BRÁULIO BORGES
Perante boa parte da população brasileira, a taxa de câmbio costuma representar uma espécie de síntese do quadro macroeconômico doméstico. Quando o real está forte e relativamente estável, é o símbolo da bonança. Quando ele está se depreciando e muito volátil, é o sinal de tempos turbulentos.
Em linhas gerais, essa percepção comum parece estar correta. Mas, como analista econômico, não posso deixar de apontar algumas questões pertinentes no momento atual.
Aos números: desde o começo de 2014, o real brasileiro perdeu cerca de 35% de seu valor em relação ao dólar norte-americano (com a cotação da moeda americana passando de R$ 2,40 para perto de R$ 3,25 nos últimos dias). Trata-se, sem dúvida, de uma desvalorização expressiva.
Mas, quando se faz a mesma comparação do real com o euro (que é a segunda moeda mais importante em escala global), esse percentual cai a módicos 5%.
Essa grande disparidade evidencia que há algo bastante importante acontecendo no mercado global de moedas nesse ínterim, que é a tendência de fortalecimento do dólar estadunidense em relação a praticamente todas as outras moedas.
De fato, quando se leva em conta uma cesta das seis principais divisas globais em relação ao dólar, observa-se que, entre o começo de 2014 e agora, a moeda norte-americana se valorizou em quase 25% (o que significa dizer que as demais moedas, em média, perderam nesse período quase ¼ do seu valor em relação ao dólar).
Com efeito, cerca de 70% da depreciação do R$/US$ desde o começo de 2014 é explicada por fatores globais, ao passo que o restante se explica por elementos mais idiossincráticos à nossa economia, sobretudo a possibilidade (praticamente certa, na visão dos mercados) de que vejamos nossa classificação de risco ser rebaixada pelas agências, diante da forte deterioração de nossas contas fiscais e externas nos últimos anos.
Essa tendência de fortalecimento do dólar, por sua vez, está associada em grande medida à atual situação cíclica dos Estados Unidos.
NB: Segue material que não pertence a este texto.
Lemma readString_spec (s : Stream) :
  exists s', readString s = Some (rx s, s') /\ rx s' = [].
Proof.
  unfold readString. unfold bind at 1, gets at 1.
  destruct (rx s) as [|c l] eqn:Hrx.
  - destruct (timedRead_nil s Hrx) as (s1 & E1 & R1).
    rewrite (bind_Some _ _ _ _ _ E1). exists s1.
    split; [reflexivity|exact R1].
  - destruct (timedRead_cons s c l Hrx) as (s1 & E1 & R1).
    rewrite (bind_Some _ _ _ _ _ E1).
    destruct (readString_loop_spec l (S (length (c :: l))) c [] s1 R1)
      as (s2 & E2 & R2).
    { simpl. lia. }
    exists s2. split; [exact E2|exact R2].
Qed.

(** X3: [readString] returns every byte that the source holds, in order, and
    leaves the source empty. *)
Theorem readString_returns_all (s : Stream) :
  exists s', readString s = Some (rx s, s') /\ rx s' = [].
Proof. apply readString_spec. Qed.

(** The loop of [readStringUntil] from a byte just read. *)
Lemma readStringUntil_loop_spec (terminator : ascii) : forall (l : list ascii)
    (fuel : nat) (c0 : ascii) (acc : list ascii) (s : Stream),
  rx s = l -> (S (length l) < fuel)%nat ->
  exists s',
    readStringUntil_loop fuel terminator (int_of_char c0) acc s
    = Some (acc ++ before terminator (c0 :: l), s')
    /\ rx s' = skipn (length (before terminator (c0 :: l))) l.
Proof.
  induction l as [|c l IH]; intros fuel c0 acc s Hrx Hfuel;
    (destruct fuel as [|fuel]; [simpl in Hfuel; lia|]);
    cbn [readStringUntil_loop before];
    pose proof (timedRead_byte_code c0) as Hc0; apply Z.ltb_ge in Hc0;
    apply Z.leb_le in Hc0; rewrite Hc0, is_ignore_char; cbn [andb];
    (destruct (Ascii.eqb c0 terminator) eqn:Ec; cbn [negb];
     [exists s; split; [now rewrite app_nil_r|exact Hrx]|]);
    rewrite char_of_int_of_char.
  - destruct (timedRead_nil s Hrx) as (s1 & E1 & R1).
    rewrite (bind_Some _ _ _ _ _ E1).
    destruct fuel as [|fuel]; [simpl in Hfuel; lia|].
    exists s1. split; [reflexivity|exact R1].
  - destruct (timedRead_cons s c l Hrx) as (s1 & E1 & R1).
    rewrite (bind_Some _ _ _ _ _ E1).
    destruct (IH fuel c (acc ++ [c0]) s1 R1) as (s2 & E2 & R2).
    { simpl in Hfuel. lia. }
    exists s2. split.
    + rewrite E2, <- app_assoc. reflexivity.
    + rewrite R2. reflexivity.
Qed.

(** X4: [readStringUntil] returns the bytes before the first terminator (all
    of them when the source holds none), consumes the terminator without
    returning it, and leaves the source at the byte after it. *)
Theorem readStringUntil_returns_before (terminator : ascii) (s : Stream) :
  exists s',
    readStringUntil terminator s = Some (before terminator (rx s), s')
    /\ rx s' = skipn (S (length (before terminator (rx s)))) (rx s).
Proof.
  unfold readStringUntil. unfold bind at 1, gets at 1.
  destruct (rx s) as [|c l] eqn:Hrx.
  - destruct (timedRead_nil s Hrx) as (s1 & E1 & R1).
    rewrite (bind_Some _ _ _ _ _ E1). exists s1.
    split; [reflexivity|exact R1].
  - destruct (timedRead_cons s c l Hrx) as (s1 & E1 & R1).
    rewrite (bind_Some _ _ _ _ _ E1).
    destruct (readStringUntil_loop_spec terminator l (S (length (c :: l))) c []
                s1 R1) as (s2 & E2 & R2).
    { simpl. lia. }
    exists s2. split; [exact E2|exact R2].
Qed.

(** * Further properties of the lookahead and of parseInt *)

Lemma take_while_all (f : ascii -> bool) (l : list ascii) :
  forallb f (take_while f l) = true.
Proof.
  induction l as [|a l IH]; cbn [take_while]; [reflexivity|].
  destruct (f a) eqn:E; [|reflexivity]. cbn [forallb]. now rewrite E.
Qed.

Lemma take_drop_while (f : ascii -> bool) (l : list ascii) :
  l = take_while f l ++ drop_while f l.
Proof.
  unfold drop_while. induction l as [|a l IH]; cbn [take_while]; [reflexivity|].
  destruct (f a); [|reflexivity]. cbn [length skipn app]. now rewrite <- IH.
Qed.

(** The byte after the longest run that passes a test fails it. *)
Lemma drop_while_head (f : ascii -> bool) (l : list ascii) (a : ascii)
    (rest : list ascii) :
  drop_while f l = a :: rest -> f a = false.
Proof.
  unfold drop_while. induction l as [|b l IH]; cbn [take_while]; [discriminate|].
  destruct (f b) eqn:E.
  - cbn [length skipn]. exact IH.
  - cbn [length skipn]. intros H. injection H as <- _. exact E.
Qed.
Depois de enfrentar um caminho bastante atribulado e tortuoso para superar a grande crise de 2008/09, a maior economia do mundo finalmente passou a “bater um bolão” de meados de 2014 para cá. Por outro lado, boa parte do resto do mundo vem mostrando desempenho bastante fraco de 2012 para cá, alguns países mais do que outros.
Mas a valorização do dólar em relação às demais moedas faz parte da solução para esse “problema”: ao ganhar competitividade com um câmbio mais desvalorizado, a tendência é que o “mundo ex-EUA” aumente suas exportações para os EUA, ajustando suas contas externas e impulsionando seu crescimento (o que também ajuda a melhorar as contas públicas).
Quando isso começar a acontecer para valer, terá início um novo ciclo, dessa vez com as demais moedas se valorizando em relação ao dólar (como aconteceu até meados de 2011/12).
Isso dá uma dica de como deve ser o padrão de crescimento da economia brasileira nos próximos anos, passado o período mais agudo do ajustamento macroeconômico (2014/2015): uma economia muito mais puxada pelas exportações do que pela demanda interna (em contraste com o padrão observado entre 2004 e 2013).
Agora, é bom não contar somente com o câmbio mais competitivo, pois os demais países também estão sendo agraciados com isso.
É importante, mais do que nunca, reforçar a agenda pró-eficiência e competitividade, retomando tempestivamente as agendas de concessões de setores de infraestrutura e de aprimoramento do ambiente de negócios doméstico.